The board of directors of the joint agency shall annually elect, with each representative of member municipalities having one vote, one of the directors as chairman, another as vice chairman and another person or persons who may but need not be directors as treasurer, secretary, and, if desired, assistant secretary. The office of treasurer may be held by the secretary or assistant secretary. The board of directors may also appoint such additional officers as it deems necessary. The secretary or assistant secretary of the joint agency shall keep a record of the proceedings of the joint agency, and the secretary shall be the custodian of all books, records, documents and papers filed with the joint agency, the minute book or journal of the joint agency and its official seal.
A majority of the directors of the joint agency then in office shall constitute a quorum. A vacancy on the board of directors of the joint agency shall not impair the right of a quorum to exercise all rights and perform all the duties of a joint agency. Any action taken by the joint agency under the provisions of this chapter may be authorized by resolution at any regular or special meeting held pursuant to notice in accordance with bylaws of the joint agency, and each such resolution shall take effect immediately and need not be published or posted. Except as is otherwise provided in this act or in the bylaws of the joint agency, a majority of the votes which the directors present are entitled to cast, with a quorum present, shall be necessary and sufficient to take any action or to pass any resolution.

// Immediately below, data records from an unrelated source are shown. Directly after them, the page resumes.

Definition s3_put (key data content_type : string) (b : B) : result string * B :=
  match validate_key key None with
  | Err e => (Err e, b)
  | Ok _ => match put_object s3 key data content_type b with
            | (Answer _, b) => (Ok key, b) | (Raised _, b) => (Err (PyError "ClientError"), b) end
  end.

Definition s3_get (key : string) (b : B) : result string :=
  valid_then key
    match get_object s3 key b with
    | Answer data => Ok data
    | Raised text =>
        if contains "NoSuchKey" text || contains "404" text then Err (Domain NotFoundError []) else storage_error
    end.

Definition s3_delete (key : string) (b : B) : result unit * B :=
  match validate_key key None with
  | Err e => (Err e, b)
  | Ok _ => let '(a, b) := delete_object s3 key b in (answered a, b)
  end.

Definition s3_presign_get (key : string) : result string :=
  valid_then key (answered (generate_presigned_url s3 "get_object" [("Key", key)] presign_seconds)).
Definition s3_presign_put (key content_type : string) : result string :=
  valid_then key (answered (generate_presigned_url s3 "put_object" [("Key", key); ("ContentType", content_type)] presign_seconds)).

Definition s3_head (key : string) (b : B) : result (option Z) :=
  valid_then key
    match head_object s3 key b with
    | Answer length => Ok (Some (default 0%Z length))
    | Raised text =>
        if contains "404" text || contains "Not Found" text || contains "NoSuchKey" text then Ok None else storage_error
    end.

Definition s3_object_store (data_of : Z -> string) (b : B) : object_store :=
  ObjectStore (fun key size => match (s3_put key (data_of size) "" b).1 with Ok _ => Ok tt | Err e => Err e end)
    (fun key => s3_get key b) (fun key => s3_head key b) (fun key => (s3_delete key b).1)
    s3_presign_get s3_presign_put true.
End S3.

(** ** Which one *)

Inductive backend : Type := S3 (bucket : string) | LocalDisk.

(** [get_storage]: the cached choice, or one by the bucket of the settings. *)
Definition get_storage (s3_bucket : string) (cached : option backend) : backend * option backend :=
  match cached with
  | Some b => (b, cached)
  | None => let b := if String.eqb s3_bucket "" then LocalDisk else S3 s3_bucket in (b, Some b)
  end.
Definition reset_storage (_ : option backend) : option backend := None.

(** ** What a backend promises *)

(** A store of bodies under keys: keys with one location are one key.  A change that
    fails may have been made, or have stopped on the way, but at that location only. *)
Class Stores {St K : Type} (loc : string -> result K) (ok : St -> Prop)
    (put : string -> string -> string -> St -> result string * St) (get : string -> St -> result string)
    (del : string -> St -> result unit * St) (head : string -> St -> result (option Z)) : Prop := {
  stores_put key data content_type s k s' : ok s -> put key data content_type s = (Ok k, s') ->
    k = key /\ get key s' = Ok data /\ head key s' = Ok (Some (Z.of_nat (String.length data)));
  stores_put_kept key data content_type s r s' : ok s -> put key data content_type s = (r, s') ->
    ok s' /\ forall key', loc key' <> loc key -> get key' s' = get key' s /\ head key' s' = head key' s;
  stores_put_failed key data content_type s e s' : ok s -> put key data content_type s = (Err e, s') ->
    get key s' = get key s \/ exists n, get key s' = Ok (str_take n data);
  stores_deleted key s s' : ok s -> del key s = (Ok tt, s') ->
    get key s' = Err (Domain NotFoundError []) /\ head key s' = Ok None;
  stores_delete_kept key s r s' : ok s -> del key s = (r, s') ->
    ok s' /\ forall key', loc key' <> loc key -> get key' s' = get key' s /\ head key' s' = head key' s;
  stores_delete_failed key s e s' : ok s -> del key s = (Err e, s') ->
    get key s' = get key s \/ get key s' = Err (Domain NotFoundError [])
}.

(** ** The local disk keeps it *)

(** Everything lies in a directory. *)
Definition tree (d : disk) : Prop := forall s up n, d !! (s :: up) = Some n -> up = [] \/ d !! up = Some Dir.

Definition file_at (p : list string) (d : disk) : option string :=
  match d !! p with Some (File data) => Some data | _ => None end.

Lemma stat_file p d data : stat p d = Found (File data) <-> d !! p = Some (File data).
Proof.
  destruct p as [|s up]; cbn; destruct (d !! _) as [n|] eqn:E; (split; [|congruence]); try congruence.
  intros H. by repeat case_match.
Qed.

Lemma stat_files p d : match stat p d with Found (File data) => Some data | _ => None end = file_at p d.
Proof.
  unfold file_at. destruct (stat p d) as [[|data]| |] eqn:E; [|by rewrite (proj1 (stat_file _ _ _) E)|..];
    (destruct (d !! p) as [[|data]|] eqn:L; [done| |done]; apply stat_file in L; congruence).
Qed.

Lemma stat_dir s up d : stat (s :: up) d = Found Dir -> d !! (s :: up) = Some Dir.
Proof. cbn. intros H. by repeat case_match; simplify_eq. Qed.

Lemma stat_missing p d : stat p d = Missing -> d !! p = None.
Proof. destruct p; cbn; repeat case_match; congruence. Qed.

(** Making directories makes its path one and changes no file. *)
Lemma mkdirs_spec (io : disk_faults) p d : tree d ->
  let '(r, d') := mkdirs io p d in
  tree d' /\ (forall q, file_at q d' = file_at q d) /\ (r = Ok tt -> p = [] \/ d' !! p = Some Dir).
Proof.
  revert d. induction p as [|s up IH]; intros d Ht.
  - cbn. destruct (d !! []) as [[|]|]; split_and!; try done; by left.
  - destruct (stat (s :: up) d) as [[|data]| |] eqn:E; cbn [mkdirs]; rewrite E.
    + split_and!; [done|done|]. intros _. right. by apply stat_dir.
    + by split_and!.
    + specialize (IH d Ht). destruct (mkdirs io up d) as [[[]|e] d1]; destruct IH as (Ht1 & Hf & Hd).
      2: by split_and!.
      destruct (mkdir_fails io (s :: up) d1); [by split_and!|].
      apply stat_missing in E. specialize (Hd eq_refl).
      assert (d1 !! (s :: up) <> Some Dir -> d1 !! (s :: up) = None) as Hn.
      { intros H. specialize (Hf (s :: up)). unfold file_at in Hf. rewrite E in Hf.
        destruct (d1 !! _) as [[|]|]; congruence. }
      split_and!.
      * intros s' up' n. destruct (decide (s' :: up' = s :: up)) as [[= -> ->]|Hne].
        -- rewrite lookup_insert_eq. intros _. destruct Hd as [->|Hd]; [by left|right].
           rewrite lookup_insert_ne; [done|]. intros H. apply (f_equal length) in H. cbn in H. lia.
        -- rewrite lookup_insert_ne by done. intros [->|Hp]%Ht1; [by left|right].
           destruct (decide (up' = s :: up)) as [->|]; [by rewrite lookup_insert_eq|by rewrite lookup_insert_ne].
      * intros q. unfold file_at. destruct (decide (q = s :: up)) as [->|Hq].
        -- rewrite lookup_insert_eq. specialize (Hf (s :: up)). unfold file_at in Hf. by rewrite E in Hf |- *.
        -- rewrite lookup_insert_ne by done. apply Hf.
      * intros _. right. by rewrite lookup_insert_eq.
    + by split_and!.
Qed.

Lemma tree_files (d : disk) (p : list string) (x : string) : tree d ->
  (p <> [] -> tail p = [] \/ d !! tail p = Some Dir) -> d !! p <> Some Dir -> tree (<[p := File x]> d).
Proof.
  intros Ht Hp Hn s up n. destruct (decide (s :: up = p)) as [<-|Hne].
  - intros _. specialize (Hp ltac:(done)). cbn in Hp. destruct Hp as [->|Hp]; [by left|right].
    rewrite lookup_insert_ne; [done|]. intros H. apply (f_equal length) in H. cbn in H. lia.
  - rewrite lookup_insert_ne by done. intros [->|H]%Ht; [by left|right].
    rewrite lookup_insert_ne; [done|]. intros ->. congruence.
Qed.

Lemma tree_delete (d : disk) (p : list string) (x : string) : tree d -> d !! p = Some (File x) -> tree (delete p d).
Proof.
  intros Ht Hp s up n H. apply lookup_delete_Some in H as [Hne H]. apply Ht in H as [->|H]; [by left|right].
  rewrite lookup_delete_ne; [done|]. intros ->. congruence.
Qed.

Lemma write_spec (io : disk_faults) (p : list string) (data : string) (d : disk) (r : result unit) (d' : disk) : tree d ->
  (tail p = [] \/ d !! tail p = Some Dir) -> write_bytes io p data d = (r, d') ->
  tree d' /\ match r with Ok _ => d' = <[p := File data]> d | Err _ => d' = d \/ exists n, d' = <[p := File (str_take n data)]> d end.
Proof.
  intros Ht Hp. unfold write_bytes.
  assert (Hin : d !! p <> Some Dir -> forall x, tree (<[p := File x]> d)) by (intros Hn x; apply tree_files; [done|by intros _|done]).
  assert (Hw : d !! p <> Some Dir -> (match writing io p d with
      | Written => (Ok tt, <[p := File data]> d)
      | NotOpened => (Err (PyError "OSError"), d)
      | Torn n => (Err (PyError "OSError"), <[p := File (str_take n data)]> d)
      end) = (r, d') -> tree d' /\ match r with Ok _ => d' = <[p := File data]> d | Err _ => d' = d \/ exists n, d' = <[p := File (str_take n data)]> d end).
  { intros Hn. specialize (Hin Hn). destruct (writing io p d) as [| |n]; intros [= <- <-]; split; [apply Hin|done|done|by left|apply Hin|right; by exists n]. }
  destruct (stat p d) as [[|x]| |] eqn:E; [intros [= <- <-]; split; [done|by left]|apply Hw..|intros [= <- <-]; split; [done|by left]].
  - apply stat_file in E. congruence.
  - apply stat_missing in E. congruence.
Qed.

Section LocalLaws.
Context (io : disk_faults) (root : list string).

Lemma get_files key d :
  local_get root key d = match location root key with
    | Ok p => match file_at p d with Some data => Ok data | None => Err (Domain NotFoundError []) end
    | Err e => Err e end.
Proof. unfold local_get. destruct (location root key) as [p|e]; [|done]. rewrite <- stat_files. by repeat case_match. Qed.

Lemma head_files key d :
  local_head root key d = match location root key with
    | Ok p => Ok ((fun data => Z.of_nat (String.length data)) <$> file_at p d)
    | Err e => Err e end.
Proof. unfold local_head. destruct (location root key) as [p|e]; [|done]. rewrite <- stat_files. by repeat case_match. Qed.

(** Trees whose files agree at a key's location answer alike. *)
Lemma same_files key d d' : (forall p, location root key = Ok p -> file_at p d' = file_at p d) ->
  local_get root key d' = local_get root key d /\ local_head root key d' = local_head root key d.
Proof.
  intros H. rewrite !get_files, !head_files. destruct (location root key) as [p|e]; [|done]. by rewrite (H p eq_refl).
Qed.

Lemma file_at_insert (p q : list string) (x : string) (d : disk) : file_at q (<[p := File x]> d) = if decide (q = p) then Some x else file_at q d.
Proof. unfold file_at. case_decide as H; [subst; by rewrite lookup_insert_eq|by rewrite lookup_insert_ne]. Qed.
Lemma file_at_delete (p q : list string) (d : disk) : file_at q (delete p d) = if decide (q = p) then None else file_at q d.
Proof. unfold file_at. case_decide as H; [subst; by rewrite lookup_delete_eq|by rewrite lookup_delete_ne]. Qed.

No director of a joint agency shall receive any compensation for the performance of duties hereunder, provided, however, that each director may be paid per diem and subsistence expenses incurred while engaged in the performance of such duties.
(b) After the creation of a joint agency, any other municipality may become a member thereof (1) upon application to such joint agency; (2) upon compliance with the provisions of Section 6-23-20; and (3) with the unanimous consent of the members of the joint agency evidenced by the resolutions of their respective governing bodies. Notice of additional members shall be given to the Public Service Commission.
(c) Any municipality may withdraw from the joint agency, provided, however, that all contractual rights acquired and contractual obligation incurred by a municipality while such municipality was a member shall remain in full force and effect.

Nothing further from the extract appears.